[PROBLEM TO WORK ON] Write out the entries below exactly. End with the line that contains "From S2P Require Import Prelude".
━━ INPUT RECORDS ━━
(* ===== verification/DirTree.v ===== *)
(** * A directory is a map from names to inode numbers

    The operations of dir.c on a directory in memory, against the map of its names: as long
    as the hashes of the names differ, adding an entry inserts the name, removing one deletes
    it, and the search finds exactly the names of the map.  Names with the same hash are
    taken for each other. *)

From S2P Require Import Prelude Layout RangeTree RbList State Balloc BallocFacts BallocSpec.
From S2P Require Import BallocInit BallocTheorems TreeEdits InodeMap LogBlocks InodeTable.
From S2P Require Import Monitor Histogram HashTable Records KnapSack Detect WriteCount Migrate.
From S2P Require Import LogPages World InodeLog FastGc LogAppend FileTree Truncate WearBudget FileData Directory.
#[local] Open Scope word_scope.

(** ** Names *)

(** The bytes from [a] on. *)
Definition bytes (m : memory) (a n : Z) : list Z := (fun i => m (a + i) mod 256) <$> seqZ 0 n.

Definition hash_step (h c : Z) : Z := u64 (u64 (h * 131) + i8_of c).
Definition name_hash (s : list Z) : Z := foldl hash_step 0 s.

Lemma bytes_S m a n : 0 <= n -> bytes m a (n + 1) = m a mod 256 :: bytes m (a + 1) n.
Proof.
  intros Hn. unfold bytes. rewrite seqZ_cons by lia. rewrite fmap_cons, Z.add_0_r. f_equal.
  replace (Z.pred (n + 1)) with n by lia. replace (Z.succ 0) with (1 + 0) by lia.
  rewrite <- (fmap_add_seqZ 1 0 n), <- list_fmap_compose. apply list_fmap_ext. intros i x _. simpl. do 2 f_equal. lia.
Qed.

Lemma i8_of_mod c : i8_of (c mod 256) = i8_of c.
Proof. unfold i8_of. by rewrite Z.mod_mod by lia. Qed.

Lemma bkdr_bytes m n : forall a h, bkdr_loop n m a h = foldl hash_step h (bytes m a (Z.of_nat n)).
Proof.
  induction n as [|n IH]; intros a h; [done|]. cbn [bkdr_loop]. rewrite IH.
  replace (Z.of_nat (S n)) with (Z.of_nat n + 1) by lia. rewrite bytes_S by lia. cbn [foldl].
  by rewrite <- (i8_of_mod (m a)).
Qed.

Lemma BKDRHash_name m a n : 0 <= n -> BKDRHash m a n = name_hash (bytes m a n).
Proof. intros Hn. unfold BKDRHash, name_hash. rewrite bkdr_bytes. by rewrite Z2Nat.id by lia. Qed.

Lemma bytes_length m a n : 0 <= n -> Z.of_nat (length (bytes m a n)) = n.
Proof. intros Hn. unfold bytes. rewrite length_fmap, length_seqZ. lia. Qed.

Lemma bytes_ext m m' a a' n : (forall i, 0 <= i < n -> m (a + i) mod 256 = m' (a' + i) mod 256) -> bytes m a n = bytes m' a' n.
Proof.
  intros Hi. unfold bytes. apply list_fmap_ext. intros i x Hx. apply list_elem_of_lookup_2, elem_of_seqZ in Hx. apply Hi. lia.
Qed.

(** [strncmp] decides whether names are equal, if one has no zero. *)
Lemma strncmp_equal n m1 m2 : forall s1 s2,
  0 ∉ bytes m2 s2 (Z.of_nat n) -> (strncmp n m1 s1 m2 s2 = 0 <-> bytes m1 s1 (Z.of_nat n) = bytes m2 s2 (Z.of_nat n)).
Proof.
  induction n as [|n IH]; intros s1 s2 H0; [done|].
  replace (Z.of_nat (S n)) with (Z.of_nat n + 1) in * by lia. rewrite !bytes_S in * by lia. cbn [strncmp].
  apply not_elem_of_cons in H0 as [Hc H0]. destruct (Z.eqb_spec (m1 s1 mod 256) (m2 s2 mod 256)) as [->|Hne]; cbn [negb].
  - rewrite (proj2 (Z.eqb_neq _ 0)) by congruence. rewrite IH by done. split; [by intros ->|by intros [= ?]].
  - split; [|by intros [= ? _]]. by destruct (_ <? _).
Qed.

Lemma rec_len_alt n : 0 <= n -> NOVA_DIR_LOG_REC_LEN n = 8 * ((n + 36) / 8).
Proof.
  intros Hn. unfold NOVA_DIR_LOG_REC_LEN. replace (n + 29 + 7) with (n + 36) by lia.
  rewrite <- Z.ldiff_land. change 7 with (Z.ones 3). rewrite Z.ldiff_ones_r by lia.
  rewrite Z.shiftl_mul_pow2, Z.shiftr_div_pow2 by lia. change (2 ^ 3) with 8. lia.
Qed.

(** ** The tree and the map *)

(** The entry at [a] says that [s] is the inode [ino]. *)
Record dentry_is (m : memory) (a : Z) (s : list Z) (ino : Z) : Prop := {
  dn_ino : De.ino m a = ino /\ 0 < ino;
  dn_valid : De.invalid m a = 0;
  dn_len : De.name_len m a = Z.of_nat (length s);
  dn_name : bytes m (De.name m a) (Z.of_nat (length s)) = s;
}.

(** The bytes of the entry of [s] at [a]. *)
Definition dentry_end (a : Z) (s : list Z) : Z := a + 28 + Z.of_nat (length s).

(** The tree [t] holds the directory [D]. *)
Record dir_rep (m : memory) (t : gmap Z Z) (D : gmap (list Z) Z) : Prop := {
  dr_find s ino : D !! s = Some ino -> exists a, t !! name_hash s = Some a /\ dentry_is m a s ino;
  dr_only h a : t !! h = Some a -> exists s ino, D !! s = Some ino /\ name_hash s = h /\ dentry_is m a s ino;
  dr_inj s s' i i' : D !! s = Some i -> D !! s' = Some i' -> name_hash s = name_hash s' -> s = s';
  dr_apart s s' i i' a a' : D !! s = Some i -> D !! s' = Some i' -> s <> s' -> t !! name_hash s = Some a ->
    t !! name_hash s' = Some a' -> dentry_end a s <= a' \/ dentry_end a' s' <= a;
}.

(** A name that can be looked up: its hash is no other name's. *)
Definition collision_free (D : gmap (list Z) Z) (s : list Z) : Prop :=
  forall s' i, D !! s' = Some i -> name_hash s' = name_hash s -> s' = s.

Lemma dir_rep_lookup m t D s : dir_rep m t D -> collision_free D s ->
  match D !! s with
  | Some ino => exists a, t !! name_hash s = Some a /\ dentry_is m a s ino
  | None => t !! name_hash s = None
  end.
Proof.
  intros [R1 R2 R3 R4] Hc. destruct (D !! s) as [ino|] eqn:E; [by apply R1|].
  destruct (t !! name_hash s) as [a|] eqn:Et; [|done]. destruct (R2 _ _ Et) as (s' & i & Hs & Hh & _).
  rewrite (Hc s' i Hs Hh) in Hs. congruence.
Qed.

(** An entry that has not changed. *)
Lemma dentry_is_same m m' a s ino :
  (forall x, a + 1 <= x < dentry_end a s -> m' x = m x) -> dentry_is m a s ino -> dentry_is m' a s ino.
Proof.
  intros Hm [[H1 H1'] H2 H3 H4]. unfold dentry_end in Hm.
  split; [split; [rewrite <- H1|done]|rewrite <- H2|rewrite <- H3|].
  1-3: apply load_ext; intros x Hx; apply Hm; simpl in Hx; lia.
  rewrite <- H4 at 2. apply bytes_ext. intros i Hi. unfold De.name. by rewrite Hm by lia.
Qed.

Lemma dir_rep_insert m m' t D s ino a :
  dir_rep m t D -> collision_free D s -> D !! s = None -> dentry_is m' a s ino ->
  (forall h b, t !! h = Some b -> forall s', D !! s' <> None -> name_hash s' = h ->
     (dentry_end b s' <= a \/ dentry_end a s <= b) /\ (forall x, b + 1 <= x < dentry_end b s' -> m' x = m x)) ->
  dir_rep m' (<[name_hash s := a]> t) (<[s := ino]> D).
Proof.
  intros R Hc Hn Ha Hold. pose proof R as [R1 R2 R3 R4].
  assert (forall s' i, D !! s' = Some i -> s' <> s /\ name_hash s' <> name_hash s) as Hne.
  { intros s' i Hs. assert (s' <> s) by congruence. split; [done|]. intros Hh. by apply (Hc s' i) in Hh. }
  assert (forall s' i, D !! s' = Some i -> exists b, t !! name_hash s' = Some b /\ dentry_is m' b s' i) as Hkeep.
  { intros s' i Hs. destruct (R1 s' i Hs) as (b & Hb & Hd). exists b. split; [done|].
    eapply dentry_is_same; [|exact Hd]. apply (Hold _ _ Hb s'); [congruence|done]. }
  split.
  - intros s' i [[<- <-]|[Hs Hd]]%lookup_insert_Some; [exists a; by rewrite lookup_insert_eq|].
    destruct (Hkeep s' i Hd) as (b & Hb & Hd'). exists b. rewrite lookup_insert_ne; [done|].
    intros E. symmetry in E. by apply (Hne s' i).
  - intros h b [[<- <-]|[Hh Hb]]%lookup_insert_Some; [exists s, ino; by rewrite lookup_insert_eq|].
    destruct (R2 h b Hb) as (s' & i & Hs & Hh' & _). exists s', i. rewrite lookup_insert_ne by (intros ->; congruence).
    split; [done|]. split; [done|]. destruct (Hkeep s' i Hs) as (b' & Hb' & Hd). congruence.
  - intros s1 s2 i1 i2 [[<- _]|[N1 H1]]%lookup_insert_Some [[<- _]|[N2 H2]]%lookup_insert_Some Hh; try done.
    + symmetry in Hh. by apply (Hc s2 i2) in Hh.
    + by apply (Hc s1 i1) in Hh.
    + by apply (R3 s1 s2 i1 i2).
  - intros s1 s2 i1 i2 a1 a2 [[<- _]|[N1 H1]]%lookup_insert_Some [[<- _]|[N2 H2]]%lookup_insert_Some Hss A1 A2; try done.
    + rewrite lookup_insert_eq in A1. injection A1 as <-. destruct (Hne _ _ H2) as [_ Hh]. rewrite lookup_insert_ne in A2 by done.
      apply or_comm, (Hold _ _ A2); [congruence|done].
    + rewrite lookup_insert_eq in A2. injection A2 as <-. destruct (Hne _ _ H1) as [_ Hh]. rewrite lookup_insert_ne in A1 by done.
      apply (Hold _ _ A1); [congruence|done].
    + destruct (Hne _ _ H1) as [_ Hh1], (Hne _ _ H2) as [_ Hh2]. rewrite lookup_insert_ne in A1, A2 by done. by apply (R4 s1 s2 i1 i2).
Qed.

Lemma dir_rep_delete m m' t D s ino :
  dir_rep m t D -> D !! s = Some ino ->
  (forall h b, t !! h = Some b -> forall s', D !! s' <> None -> name_hash s' = h -> s' <> s ->
     forall x, b + 1 <= x < dentry_end b s' -> m' x = m x) ->
  dir_rep m' (delete (name_hash s) t) (delete s D).
Proof.
  intros R Hs Hold. pose proof R as [R1 R2 R3 R4].
  assert (forall s' i, D !! s' = Some i -> s' <> s -> exists b, t !! name_hash s' = Some b /\ dentry_is m' b s' i) as Hkeep.
  { intros s' i Hs' Hne. destruct (R1 s' i Hs') as (b & Hb & Hd). exists b. split; [done|].
    eapply dentry_is_same; [|exact Hd]. apply (Hold _ _ Hb s'); [congruence|done|done]. }
  assert (forall s' i, D !! s' = Some i -> s' <> s -> name_hash s' <> name_hash s) as Hne
    by (intros s' i Hs' Hn Hh; by apply Hn, (R3 s' s i ino)).
  split.
  - intros s' i [Hn Hs']%lookup_delete_Some. destruct (Hkeep s' i Hs' (not_eq_sym Hn)) as (b & Hb & Hd). exists b.
    rewrite lookup_delete_ne; [done|]. intros E. symmetry in E. by apply (Hne s' i Hs' (not_eq_sym Hn)).
  - intros h b [Hh Hb]%lookup_delete_Some. destruct (R2 h b Hb) as (s' & i & Hs' & Hh' & _). exists s', i.
    assert (s <> s') by congruence. rewrite lookup_delete_ne by done. split; [done|]. split; [done|].
    destruct (Hkeep s' i Hs') as (b' & Hb' & Hd); [done|]. congruence.
  - intros s1 s2 i1 i2 [_ H1]%lookup_delete_Some [_ H2]%lookup_delete_Some. by apply R3 with i1 i2.
  - intros s1 s2 i1 i2 a1 a2 [_ H1]%lookup_delete_Some [_ H2]%lookup_delete_Some Hss [_ A1]%lookup_delete_Some [_ A2]%lookup_delete_Some.
    by apply (R4 s1 s2 i1 i2).
Qed.

(** ** Writing an entry *)

Lemma copy_between_in m dst km src n x : dst <= x < dst + n -> copy_between m dst km src n x = km (src + (x - dst)).
Proof. intros Hx. unfold copy_between. by rewrite (proj2 (Z.leb_le _ _)), (proj2 (Z.ltb_lt _ _)) by lia. Qed.

Lemma copy_between_out m dst km src n x : ~ dst <= x < dst + n -> copy_between m dst km src n x = m x.
Proof. intros Hx. unfold copy_between. case_cmp; [lia|done]. Qed.

Section written.
Context (m : memory) (a ino : Z) (km : memory) (name n mtime sz links de_len : Z).
Hypothesis name_short : 0 < n < 256.

Definition written : memory := dentry_rest (dentry_head m a ino km name n) a n mtime sz links de_len.

Lemma written_same x : ~ a <= x < a + 29 + n -> written x = m x.
Proof.
  intros Hx. unfold written, dentry_rest, dentry_head, De.name. cbv zeta.
  rewrite !store_disjoint by (simpl; lia). rewrite copy_between_out by (rewrite u32_small; lia).
  by rewrite !store_disjoint by (simpl; lia).
Qed.

Lemma written_entry : 0 < ino < 2 ^ 64 -> dentry_is written a (bytes km name n) ino.
Proof.
  intros Hi. pose proof (bytes_length km name n ltac:(lia)) as Hl.
  assert (forall k o, 0 <= o -> o + Z.of_nat k <= 2 \/ (12 <= o /\ o + Z.of_nat k <= 20) ->
    load k written (a + o) = load k (dentry_head m a ino km name n) (a + o)) as Hh.
  { intros k o H1 H2. unfold written, dentry_rest, De.name. cbv zeta. by rewrite !load_store_ne by (simpl; lia). }
  assert (forall k o, 0 <= o -> o + Z.of_nat k <= 28 -> load k (dentry_head m a ino km name n) (a + o) =
    load k (store 1 (store 8 (store 1 m a DIR_LOG) (a + 12) ino) (a + 1) n) (a + o)) as Hc.
  { intros k o H1 H2. unfold dentry_head, De.name. cbv zeta. apply load_ext. intros x Hx.
    rewrite copy_between_out; [done|lia]. }
  split.
  - split; [|lia]. unfold De.ino. rewrite Hh, Hc by (simpl; lia). rewrite load_store_ne by (simpl; lia).
    by rewrite load8_store8 by lia.
  - unfold De.invalid, written, dentry_rest, De.name. cbv zeta. do 4 rewrite load_store_ne by (simpl; lia).
    by rewrite load_store_eq.
  - unfold De.name_len. rewrite Hh, Hc by (simpl; lia). rewrite load_store_eq, Hl. apply Z.mod_small. simpl. lia.
  - rewrite Hl. apply bytes_ext. intros i Hx. unfold written, dentry_rest, dentry_head, De.name. cbv zeta.
    rewrite !store_disjoint by (simpl; lia). rewrite copy_between_in by (rewrite u32_small; lia). do 2 f_equal. lia.
Qed.
End written.

(** ** The operations *)

Section operations.
Context `{RbTree} (slab_garbage : nova_range_node) (smp : Z) (jiffies_to_msecs : Z -> Z) (e : env).
(** The inode of the directory is at [pi], its number is [dino]. *)
Context (garbage : Z) (radix_nomem : Z -> bool) (P : Z -> list Z) (pi dino : Z).
Hypothesis pid_nonneg : 0 <= current_pid e.
Hypothesis radix_serves : forall i, radix_nomem i = false.
Context {rd : nat -> monitor -> Prop} {bud : Budget rd}.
━━━
[SOLUTION FOR THIS EXERCISE]
(* ===== verification/DirTree.v ===== *)
(** * A directory is a map from names to inode numbers

    The operations of dir.c on a directory in memory, against the map of its names: as long
    as the hashes of the names differ, adding an entry inserts the name, removing one deletes
    it, and the search finds exactly the names of the map.  Names with the same hash are
    taken for each other. *)

From S2P Require Import Prelude Layout RangeTree RbList State Balloc BallocFacts BallocSpec.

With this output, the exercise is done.